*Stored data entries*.
= Beginning of Section =

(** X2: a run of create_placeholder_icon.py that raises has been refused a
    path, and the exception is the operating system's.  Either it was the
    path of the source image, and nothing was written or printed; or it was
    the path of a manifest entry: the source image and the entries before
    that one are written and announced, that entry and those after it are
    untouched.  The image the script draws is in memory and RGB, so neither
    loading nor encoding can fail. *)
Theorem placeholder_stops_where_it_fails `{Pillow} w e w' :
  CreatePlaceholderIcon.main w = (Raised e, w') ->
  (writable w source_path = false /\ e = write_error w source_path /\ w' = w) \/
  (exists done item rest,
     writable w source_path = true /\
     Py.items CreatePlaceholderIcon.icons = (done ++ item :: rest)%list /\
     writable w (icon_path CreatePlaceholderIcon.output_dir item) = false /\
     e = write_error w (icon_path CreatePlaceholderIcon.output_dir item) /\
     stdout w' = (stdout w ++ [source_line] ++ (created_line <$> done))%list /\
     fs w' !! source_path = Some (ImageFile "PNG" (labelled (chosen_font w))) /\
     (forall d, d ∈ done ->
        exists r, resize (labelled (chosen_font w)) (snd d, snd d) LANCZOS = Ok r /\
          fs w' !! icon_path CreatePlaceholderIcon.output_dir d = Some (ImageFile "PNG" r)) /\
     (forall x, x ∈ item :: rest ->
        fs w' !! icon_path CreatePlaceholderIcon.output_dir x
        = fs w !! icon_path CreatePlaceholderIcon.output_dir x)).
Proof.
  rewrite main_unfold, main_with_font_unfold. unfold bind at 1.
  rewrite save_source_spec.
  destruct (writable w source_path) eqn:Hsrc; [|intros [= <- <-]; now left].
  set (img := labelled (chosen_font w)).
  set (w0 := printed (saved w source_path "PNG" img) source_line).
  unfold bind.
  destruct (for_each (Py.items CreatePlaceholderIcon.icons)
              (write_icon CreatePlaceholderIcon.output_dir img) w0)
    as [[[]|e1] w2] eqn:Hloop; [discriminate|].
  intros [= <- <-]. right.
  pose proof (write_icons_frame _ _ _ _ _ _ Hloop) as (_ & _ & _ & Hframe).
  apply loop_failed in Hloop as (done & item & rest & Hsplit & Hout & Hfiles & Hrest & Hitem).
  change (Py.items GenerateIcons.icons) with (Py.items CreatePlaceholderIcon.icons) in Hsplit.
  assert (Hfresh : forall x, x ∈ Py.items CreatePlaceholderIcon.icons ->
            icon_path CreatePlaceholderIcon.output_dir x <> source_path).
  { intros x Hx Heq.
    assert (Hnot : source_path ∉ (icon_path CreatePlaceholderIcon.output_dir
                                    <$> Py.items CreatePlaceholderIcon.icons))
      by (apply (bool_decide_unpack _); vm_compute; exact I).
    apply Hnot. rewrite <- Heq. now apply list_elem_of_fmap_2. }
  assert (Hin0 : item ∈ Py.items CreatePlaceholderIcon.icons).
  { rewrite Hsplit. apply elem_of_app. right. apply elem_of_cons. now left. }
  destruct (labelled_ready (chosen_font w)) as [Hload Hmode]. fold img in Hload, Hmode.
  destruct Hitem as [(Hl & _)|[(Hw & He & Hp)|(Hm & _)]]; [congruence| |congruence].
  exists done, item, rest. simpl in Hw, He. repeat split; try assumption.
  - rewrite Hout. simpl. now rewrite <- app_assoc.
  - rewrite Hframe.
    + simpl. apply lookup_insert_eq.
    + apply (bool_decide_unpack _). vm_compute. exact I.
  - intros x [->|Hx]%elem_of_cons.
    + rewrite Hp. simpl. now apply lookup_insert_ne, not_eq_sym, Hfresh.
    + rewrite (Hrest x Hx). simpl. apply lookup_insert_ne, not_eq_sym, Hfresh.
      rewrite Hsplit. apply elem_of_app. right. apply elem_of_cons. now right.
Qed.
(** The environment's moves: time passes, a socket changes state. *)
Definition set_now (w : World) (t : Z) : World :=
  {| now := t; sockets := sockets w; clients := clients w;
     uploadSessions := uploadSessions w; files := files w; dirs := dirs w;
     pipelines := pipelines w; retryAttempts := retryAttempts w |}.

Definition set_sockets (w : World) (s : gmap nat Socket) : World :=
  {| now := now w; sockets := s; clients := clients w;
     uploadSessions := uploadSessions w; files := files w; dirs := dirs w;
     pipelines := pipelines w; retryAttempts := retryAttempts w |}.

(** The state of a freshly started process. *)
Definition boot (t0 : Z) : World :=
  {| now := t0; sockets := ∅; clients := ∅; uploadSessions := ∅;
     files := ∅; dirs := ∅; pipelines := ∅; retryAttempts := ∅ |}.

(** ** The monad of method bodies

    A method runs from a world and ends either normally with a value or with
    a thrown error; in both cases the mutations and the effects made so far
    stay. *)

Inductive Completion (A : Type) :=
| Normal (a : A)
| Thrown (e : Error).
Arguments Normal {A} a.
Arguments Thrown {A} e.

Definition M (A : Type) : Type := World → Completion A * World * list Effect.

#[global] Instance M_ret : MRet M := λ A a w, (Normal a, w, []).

= End of Section =

*Assignment*.
Give the count of lines in the entries above that hold the word "right", with no other words.

*Task solution*.
3